Gratuity and Earned Privilege Leaves are the retirement benefits available to the employees and
the same have been determined on accrual basis and have been provided for in the books of
accounts.
H. Contingencies and Events Occurring after the date of Balance Sheet
Accounting for contingencies (gains and loss) arising out of contractual obligations are made only on the basis of mutual acceptances.
I. Foreign Currency Transactions
Transactions in foreign currency are recorded in Indian Rupees at the exchange rate prevailing on the date of the transactions. Exchange gains or losses on settlement, if any, are treated as income or expenditure respectively in the Profit and Loss Account except those relating to acquisition of fixed assets, if any, which are adjusted in the cost of such assets. Liabilities in foreign currency as well as receivables in foreign currency as on the date of the Balance Sheet have been restated at the rates of exchange prevailing as on the date of Balance Sheet. However, if the liabilities / receivable have been actually realized subsequently, the same have been recorded at that value.
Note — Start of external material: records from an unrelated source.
(** A record whose objects are objects and whose key, when there is one, is a
    string: fields may be missing, none is of the wrong kind. *)
Definition typed_record (r : value) : Prop :=
  is_dict r ∧
  at_path is_dict r ["s3"] ∧
  at_path is_dict r ["s3"; "bucket"] ∧
  at_path is_dict r ["s3"; "object"] ∧
  at_path is_str r object_key_path.

Definition lacks_field (r : value) : Prop :=
  lookup_path r bucket_name_path = None ∨
  lookup_path r object_key_path = None ∨
  lookup_path r object_size_path = None.

(** [x] answers [True] to ["s3" in x]. *)
Inductive holds_marker : value → Prop :=
| marker_key (m : gmap string value) :
    is_Some (m !! "s3") → holds_marker (VDict m)
| marker_element (l : list value) :
    VStr "s3" ∈ l → holds_marker (VList l)
| marker_substring (a b : string) :
    holds_marker (VStr (a ++ "s3" ++ b)).

(** The right-hand side of the discrimination rule as the specification words
    it: ["Records"] is a non-empty sequence whose first element is a mapping
    with the key ["s3"]. *)
Definition records_marked (d : gmap string value) : Prop :=
  ∃ m rest, d !! "Records" = Some (VList (VDict m :: rest)) ∧
            is_Some (m !! "s3").

(** Values that have a length, an index and a membership test. *)
Definition is_container (v : value) : Prop :=
  match v with
  | VDict _ | VList _ | VStr _ => True
  | _ => False
  end.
The preparation of financial statements in conformity with generally accepted accounting principles requires estimates and assumptions to be made that affect the reported amount of assets and liabilities on the date of the financial statements and the reported amounts of revenues and expenses during the reporting period. Differences between actual results and estimates are recognised in the period in which the results are known/materialised.
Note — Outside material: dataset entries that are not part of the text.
(** * Sympathetic Synthesizer System: voice engine, envelopes and pitch tables

    A shallow embedding of [src/lib/audio/audio-engine.ts], [envelope.ts] and
    [synth.ts], and of the way the keyboard and the control panels drive them.

    - JavaScript numbers are read as real numbers ([R]); [Math.max],
      [Math.min] and [Math.pow] are the real functions.
    - The Web Audio substrate is an explicit store of nodes.  An [AudioParam]
      keeps its current value and, oldest first, the automation calls made on
      it; what the substrate renders from them is not modelled, nor are its
      range checks on times and values.
    - [Envelope] instances live in a store of their own and are referred to by
      index, as the voices refer to their nodes.
    - The mixer and the LFO are modelled beside the voice engine: the voices
      do not write to them.  The limiter and the connections of the node
      graph carry no state that the properties below depend on; they are left
      out.
    - The on-screen keyboard ([responsive-keyboard.tsx]) and the tool call of
      the sound-design assistant ([chat-panel.tsx]) are modelled as far as
      they decide which calls reach the engine. *)

From Stdlib Require Import ZArith Reals Lra Lia Ascii String DecimalString DecimalPos.
From stdpp Require Import base list strings.

Open Scope R_scope.

(** ** Numbers and strings as JavaScript has them *)

(** [Math.max] and [Math.min] on two numbers. *)
Definition Math_max (a b : R) : R := Rmax a b.
Definition Math_min (a b : R) : R := Rmin a b.

(** [Math.pow(2, x)]. *)
Definition Math_pow2 (x : R) : R := Rpower 2 x.

(** [`${n}`] for an integer [n]: decimal digits, a leading [-] when negative.
    JavaScript prints a number this way below 10^21 in size and with an
    exponent from there on; the model follows it below that size. *)
Definition Z_to_string (n : Z) : string := NilZero.string_of_int (Z.to_int n).

(** [c.toUpperCase()] on one ASCII character. *)
Definition toUpperCase (c : ascii) : ascii :=
  let n := nat_of_ascii c in
  if ((97 <=? n) && (n <=? 122))%nat then ascii_of_nat (n - 32) else c.

(** The character classes of the note pattern. *)
Definition is_digit (c : ascii) : bool :=
  let n := nat_of_ascii c in ((48 <=? n) && (n <=? 57))%nat.

Definition is_letter_A_G (c : ascii) : bool :=
  let n := nat_of_ascii c in ((65 <=? n) && (n <=? 71))%nat.

Definition is_letter_a_g (c : ascii) : bool :=
  let n := nat_of_ascii c in ((97 <=? n) && (n <=? 103))%nat.

Definition is_note_letter (c : ascii) : bool := is_letter_A_G c || is_letter_a_g c.

Definition is_accidental (c : ascii) : bool :=
  Ascii.eqb c "#" || Ascii.eqb c "b".

Fixpoint all_digits (s : string) : bool :=
  match s with
  | EmptyString => true
  | String c s' => is_digit c && all_digits s'
  end.

(** [parseInt(s, 10)] on a string of decimal digits. *)
Fixpoint parseInt_from (acc : Z) (s : string) : Z :=
  match s with
  | EmptyString => acc
  | String c s' => parseInt_from (10 * acc + (Z.of_nat (nat_of_ascii c) - 48)) s'
  end.

Definition parseInt (s : string) : Z := parseInt_from 0 s.

(** ** The audio substrate

    The rendering substrate is opaque to the engine: the model keeps what the
    engine can observe and what it asks for.  An [AudioParam] has a current
    [value] and the list of automation calls made on it, oldest first. *)

Inductive AutomationCall : Type :=
| cancelScheduledValues (cancelTime : R)
| setValueAtTime (v : R) (startTime : R)
| exponentialRampToValueAtTime (v : R) (endTime : R)
| linearRampToValueAtTime (v : R) (endTime : R).

Record AudioParam : Type := mkAudioParam {
  value : R;
  automation : list AutomationCall
}.

Definition schedule (c : AutomationCall) (p : AudioParam) : AudioParam :=
  {| value := value p; automation := automation p ++ [c] |}.

Definition assign_value (v : R) (p : AudioParam) : AudioParam :=
  {| value := v; automation := automation p |}.

Inductive WaveformType : Type := sine | square | sawtooth | triangle.
Inductive FilterType : Type := lowpass | highpass | bandpass.

Record GainNode : Type := mkGainNode { gain : AudioParam }.

Record BiquadFilterNode : Type := mkBiquadFilterNode {
  filter_type : FilterType;
  frequency : AudioParam;
  Q : AudioParam
}.

Record OscillatorNode : Type := mkOscillatorNode {
  osc_type : WaveformType;
  osc_frequency : AudioParam;
  detune : AudioParam;
  start_time : option R;
  stop_time : option R
}.

(** The nodes created so far (a node is named by its index) and the clock. *)
Record AudioContext : Type := mkAudioContext {
  currentTime : R;
  gain_nodes : list GainNode;
  filter_nodes : list BiquadFilterNode;
  oscillator_nodes : list OscillatorNode
}.

(** The parameters an envelope is connected to: [gainNode.gain] and
    [filter.frequency]. *)
Inductive AudioParamRef : Type :=
| gain_of (g : nat)
| frequency_of (f : nat).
K. Accounting for Taxes on Income
a) Provision for taxation for the year under report includes provision for current tax as well as provision for deferred tax.
b) Provision for Current tax is made, based on tax estimated to be payable as computed under the various provisions of the Income TaxAct, 1961.
c) Deferred tax is recognised, subject to prudence, on timing differences between taxable income and accounting income that originate during the year and are capable of being reversed in one or more subsequent periods. Deferred tax assets are recognised only to the extent that there is reasonable certainty that future taxable income will be available against which such deferred tax assets can be realised.
d) Deferred Tax Liabilities / Assets are quantified using the tax rates and tax laws enacted or substantively enacted as on the balance sheet date.
The carrying amounts of assets are reviewed at each balance sheet date if there is any indication of impairment based on internal/external factors. An asset is impaired when the carrying amount of the asset exceeds the recoverable amount. An impairment loss is charged to the Profit & Loss Account in the year in which an asset is identified as impaired. An impairment loss recognised in prior accounting periods is reversed if there has been change in the estimate of the recoverable amount.
Interest and other borrowing costs attributable to qualifying assets are capitalised. Other interest and borrowing cost are charged to revenue.